Pouvez-vous me parler un peu de ce que vous avez fait avant Happening ?

Anthony : J’étais dans un groupe qui s’appelait Arteries Shaking avec Martin. Au départ, Happening, c’était Bastien et moi, on écrivait des morceaux, on s’essayait à de nouvelles choses.
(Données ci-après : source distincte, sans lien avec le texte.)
(* ===== verification/Identity.v ===== *)
(** * The realm identity store ([d2b-realm-core])

    [identity_store.rs] with the records of [enrollment.rs]: enrollments and
    their pins, controller generations and their rotation, revocations and
    revocation lists, and the recovery of a child controller.  Every method
    is a [handler] on the store, so what a refused call leaves behind is part
    of the model. *)

From S2P Require Import Prelude Ids Streams Frame Routing.

Module Identity.

(** ** Metadata ([enrollment.rs]) *)

Definition MAX_REVOCATION_LIST_RECORDS : nat := 512.
Definition MAX_PROPAGATED_REALMS : nat := 64.
Definition MAX_TEARDOWN_WORKLOADS : nat := 64.
Definition MAX_RECOVERY_EVIDENCE_REFS : nat := 16.

Definition is_hex_lower (c : Ascii.ascii) : bool :=
  is_ascii_digit c || char_in "a"%char "f"%char c.

Definition parse_fingerprint (raw : string) : option string :=
  let text := chars raw in
  if negb (starts_with (chars "sha256:") text) then None
  else
    let hex := drop 7 text in
    if bool_decide (length hex = 64) && forallb is_hex_lower hex then Some raw else None.

Inductive RealmIdentityStatus : Set :=
| IdentityActive | IdentityRotating | IdentitySuperseded | IdentityRevoked | IdentityRecoveryOnly.

Record RealmIdentityMetadata := mkRealmIdentityMetadata {
  ri_realm : RealmPath;
  ri_identity_ref : string;
  ri_fingerprint : string;
  ri_status : RealmIdentityStatus;
  ri_created_at : N;
  ri_not_after : option N
}.

Inductive ControllerGenerationStatus : Set :=
| Pending | Active | Rotating | Superseded | Revoked | Recovering.

Record ControllerGenerationMetadata := mkControllerGenerationMetadata {
  cg_realm : RealmPath;
  cg_generation_id : string;
  cg_realm_identity : RealmIdentityMetadata;
  cg_credential_ref : string;
  cg_credential_fingerprint : string;
  cg_status : ControllerGenerationStatus;
  cg_issued_at : N;
  cg_not_before : N;
  cg_not_after : option N;
  cg_revoked_by : option string
}.

Record ParentTrustAnchor := mkParentTrustAnchor {
  pa_parent_realm : RealmPath;
  pa_child_realm : RealmPath;
  pa_parent_identity_ref : string;
  pa_parent_fingerprint : string;
  pa_accepted_by_generation : string;
  pa_pinned_at : N
}.

Record ChildKeyPin := mkChildKeyPin {
  cp_parent_realm : RealmPath;
  cp_child_realm : RealmPath;
  cp_child_identity_ref : string;
  cp_child_fingerprint : string;
  cp_accepted_by_generation : string;
  cp_enrollment_id : string;
  cp_pinned_at : N
}.

Inductive EnrollmentStatus : Set :=
| EnrollmentPending | EnrollmentAccepted | EnrollmentRejected | EnrollmentSuperseded
| EnrollmentRevoked | EnrollmentRecoveryRequired.

Inductive EnrollmentReason : Set :=
| Enrollment_OperatorRequested | Enrollment_ParentPolicyDenied | Enrollment_ChildKeyMismatch
| Enrollment_ParentTrustAnchorMismatch | Enrollment_ControllerGenerationRevoked
| Enrollment_RecoveryReplacement.

Record EnrollmentRecord := mkEnrollmentRecord {
  er_enrollment_id : string;
  er_parent_realm : RealmPath;
  er_child_realm : RealmPath;
  er_controller_generation : ControllerGenerationMetadata;
  er_parent_trust_anchor : ParentTrustAnchor;
  er_child_key_pin : ChildKeyPin;
  er_status : EnrollmentStatus;
  er_reason : option EnrollmentReason;
  er_bootstrap_method : string;
  er_created_at : N;
  er_updated_at : N;
  er_correlation_id : option string
}.

Inductive KeyRotationSubjectKind : Set := Kind_RealmIdentity | Kind_ControllerGeneration.

Inductive KeyRotationSubject : Type :=
| Subject_RealmIdentity (realm : RealmPath) (current_identity_ref current_fingerprint : string)
| Subject_ControllerGeneration (realm : RealmPath)
    (current_generation current_credential_ref current_fingerprint : string).

Definition KeyRotationSubject_kind (self : KeyRotationSubject) : KeyRotationSubjectKind :=
  match self with
  | Subject_RealmIdentity _ _ _ => Kind_RealmIdentity
  | Subject_ControllerGeneration _ _ _ _ => Kind_ControllerGeneration
  end.

Inductive KeyRotationReason : Set :=
| Rotation_Routine | Rotation_OperatorRequested | Rotation_SuspectedCompromise
| Rotation_ParentRequested | Rotation_Recovery | Rotation_AlgorithmMigration.

Inductive KeyRotationStatus : Set :=
| RotationPlanned | RotationIssued | RotationActive | RotationSuperseded | RotationRevoked
| RotationFailed.

Record KeyRotationPlan := mkKeyRotationPlan {
  kp_rotation_id : string;
  kp_realm : RealmPath;
  kp_subject : KeyRotationSubject;
  kp_reason : KeyRotationReason;
  kp_status : KeyRotationStatus;
  kp_replacement_identity_ref : option string;
  kp_replacement_credential_ref : option string;
  kp_replacement_fingerprint : option string;
  kp_planned_at : N;
  kp_activate_after : option N;
  kp_correlation_id : option string
}.

Inductive KeyRotationEventKind : Set :=
| Event_Planned | Event_CredentialIssued | Event_Activated | Event_Superseded | Event_Revoked
| Event_Failed.

Record KeyRotationEvent := mkKeyRotationEvent {
  ke_rotation_id : string;
  ke_realm : RealmPath;
  ke_subject_kind : KeyRotationSubjectKind;
  ke_event : KeyRotationEventKind;
  ke_status : KeyRotationStatus;
  ke_observed_at : N;
  ke_correlation_id : option string
}.

Inductive RevocationTarget : Type :=
| Target_Realm (realm : RealmPath)
| Target_RealmKey (realm : RealmPath) (role : RealmKeyRole) (fingerprint : string)
| Target_RealmIdentity (realm : RealmPath) (identity_ref fingerprint : string)
| Target_ControllerGeneration (realm : RealmPath) (controller_generation : string)
| Target_ControllerCredential (realm : RealmPath) (credential_ref fingerprint : string)
| Target_Enrollment (enrollment_id : string)
| Target_PolicyGrant (realm : RealmPath) (grant : string)
| Target_CapabilityGrant (realm : RealmPath) (capability : Capability).

Inductive RevocationReason : Set :=
| Revocation_OperatorRequested | Revocation_KeyCompromised | Revocation_ControllerCompromised
| Revocation_ParentPolicyRevoked | Revocation_EnrollmentSuperseded
| Revocation_RecoveryCompleted | Revocation_Expired.

Inductive RevocationStatus : Set :=
| RevocationPending | RevocationEffective | RevocationPropagating | RevocationPropagated
| RevocationSuperseded.

Record RevocationRecord := mkRevocationRecord {
  rv_revocation_id : string;
  rv_issuer_realm : RealmPath;
  rv_issuer_controller_generation : string;
  rv_target : RevocationTarget;
  rv_status : RevocationStatus;
  rv_reason : RevocationReason;
  rv_issued_at : N;
  rv_effective_at : option N;
  rv_correlation_id : option string
}.

Inductive RevocationListStatus : Set :=
| ListDraft | ListPublished | ListPropagating | ListPropagated | ListSuperseded.

Record RevocationList := mkRevocationList {
  rl_list_id : string;
  rl_issuer_realm : RealmPath;
  rl_issuer_controller_generation : string;
  rl_status : RevocationListStatus;
  rl_records : list RevocationRecord;
  rl_propagated_to : list RealmPath;
  rl_generated_at : N;
  rl_supersedes : option string;
  rl_correlation_id : option string
}.

(** The checks of the hand-written [Deserialize] on the decoded fields. *)
Definition RevocationList_deserialize (raw : RevocationList) : option RevocationList :=
  if bool_decide (rl_records raw = [])
     || bool_decide (MAX_REVOCATION_LIST_RECORDS < length (rl_records raw)) then None
  else if bool_decide (MAX_PROPAGATED_REALMS < length (rl_propagated_to raw)) then None
  else Some raw.

Inductive SessionTeardownReason : Set :=
| Teardown_RealmIdentityRevoked | Teardown_ControllerGenerationRevoked
| Teardown_PolicyGrantRevoked | Teardown_StreamCapabilityRevoked | Teardown_RecoveryIsolation.

Record SessionTeardownDirective := mkSessionTeardownDirective {
  td_revocation_id : string;
  td_issuer_realm : RealmPath;
  td_affected_realm : RealmPath;
  td_reason : SessionTeardownReason;
  td_affected_workloads : list string;
  td_issued_at : N;
  td_correlation_id : option string
}.

Definition SessionTeardownDirective_deserialize (raw : SessionTeardownDirective) :
    option SessionTeardownDirective :=
  if bool_decide (MAX_TEARDOWN_WORKLOADS < length (td_affected_workloads raw)) then None
  else Some raw.

Inductive RecoveryReason : Set :=
| LostControllerKey | CompromisedControllerKey | ParentInitiatedReset | OperatorBreakGlass.

Inductive RecoveryStatus : Set :=
| Requested | ParentApproved | Isolating | Reissued | Completed | Rejected.

#[global] Instance RecoveryStatus_eq_dec : EqDecision RecoveryStatus.
Proof. solve_decision. Defined.
#[global] Instance ControllerGenerationStatus_eq_dec : EqDecision ControllerGenerationStatus.
Proof. solve_decision. Defined.
#[global] Instance RealmIdentityStatus_eq_dec : EqDecision RealmIdentityStatus.
Proof. solve_decision. Defined.
#[global] Instance RealmIdentityMetadata_eq_dec : EqDecision RealmIdentityMetadata.
Proof. solve_decision. Defined.
#[global] Instance ControllerGenerationMetadata_eq_dec : EqDecision ControllerGenerationMetadata.
Proof. solve_decision. Defined.

Record RecoveryProcedure := mkRecoveryProcedure {
  rc_recovery_id : string;
  rc_parent_realm : RealmPath;
  rc_child_realm : RealmPath;
  rc_reason : RecoveryReason;
  rc_status : RecoveryStatus;
  rc_affected_generation : string;
  rc_replacement_generation : option ControllerGenerationMetadata;
  rc_evidence_refs : list string;
  rc_opened_at : N;
  rc_closed_at : option N;
  rc_correlation_id : option string
}.

Definition RecoveryProcedure_deserialize (raw : RecoveryProcedure) : option RecoveryProcedure :=
  if bool_decide (MAX_RECOVERY_EVIDENCE_REFS < length (rc_evidence_refs raw)) then None
  else Some raw.

Inductive IdentityAuditEventKind : Set :=
| Audit_EnrollmentRequested | Audit_EnrollmentAccepted | Audit_EnrollmentRejected
| Audit_RotationPlanned | Audit_RotationActivated | Audit_RevocationIssued
| Audit_RevocationPropagated | Audit_RecoveryOpened | Audit_RecoveryCompleted.

Record IdentityAuditEventMetadata := mkIdentityAuditEventMetadata {
  ia_event : IdentityAuditEventKind;
  ia_realm : RealmPath;
  ia_enrollment_id : option string;
  ia_rotation_id : option string;
  ia_revocation_id : option string;
  ia_recovery_id : option string;
  ia_enrollment_status : option EnrollmentStatus;
  ia_rotation_status : option KeyRotationStatus;
  ia_revocation_status : option RevocationStatus;
  ia_recovery_status : option RecoveryStatus;
  ia_correlation_id : option string
}.

(** ** The store ([identity_store.rs]) *)

Definition MAX_IDENTITY_STORE_AUDIT_EVENTS : nat := 64.
Definition MAX_IDENTITY_STORE_TEARDOWNS : nat := 64.

Inductive IdentityStoreError : Set :=
| DuplicateEnrollment | DuplicateGeneration | DuplicateRevocation | DuplicateRecovery
| UnknownEnrollment | UnknownGeneration | UnknownRecovery | UnknownRevocationList
| StaleGeneration | RevokedGeneration | RevokedParentTrust | KeyMaterialRef
| InvalidRealmRelationship | InvalidTransition | TooManyAuditEvents
| TooManyTeardownDirectives.

Record IdentityStoreChange := mkIdentityStoreChange {
  audit_events : list IdentityAuditEventMetadata;
  teardown_directives : list SessionTeardownDirective
}.

Definition empty_change : IdentityStoreChange := mkIdentityStoreChange [] [].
Puis on a demandé à Martin de faire la basse.

Bastien : Moi, j’avais un groupe de pop-punk, Pin-Up explosion. Des chansons de skateboard… En fait, on s’est connu à l’école de musique. À la base, Anthony et moi, on faisait des reprises de Rammstein (rires)…

Anthony : Puis à un moment on s’est dit qu’il était peut-être temps de faire quelque chose de concret, on a proposé à Martin de nous rejoindre et c’est comme ça que c’est né.

Vous considérez Happening comme votre projet le plus sérieux ?

Anthony : Clairement. Les autres projets étaient sérieux mais on a appris grâce à eux et on essaye de faire le moins d’erreurs possibles – même si on en fait malgré tout, mais moins qu’avant, peut être de manière plus réfléchie. Je pense que c’est le projet sur lequel on va le plus loin, sur lequel on se dévoile et sur lequel on s’investit pour de vrai.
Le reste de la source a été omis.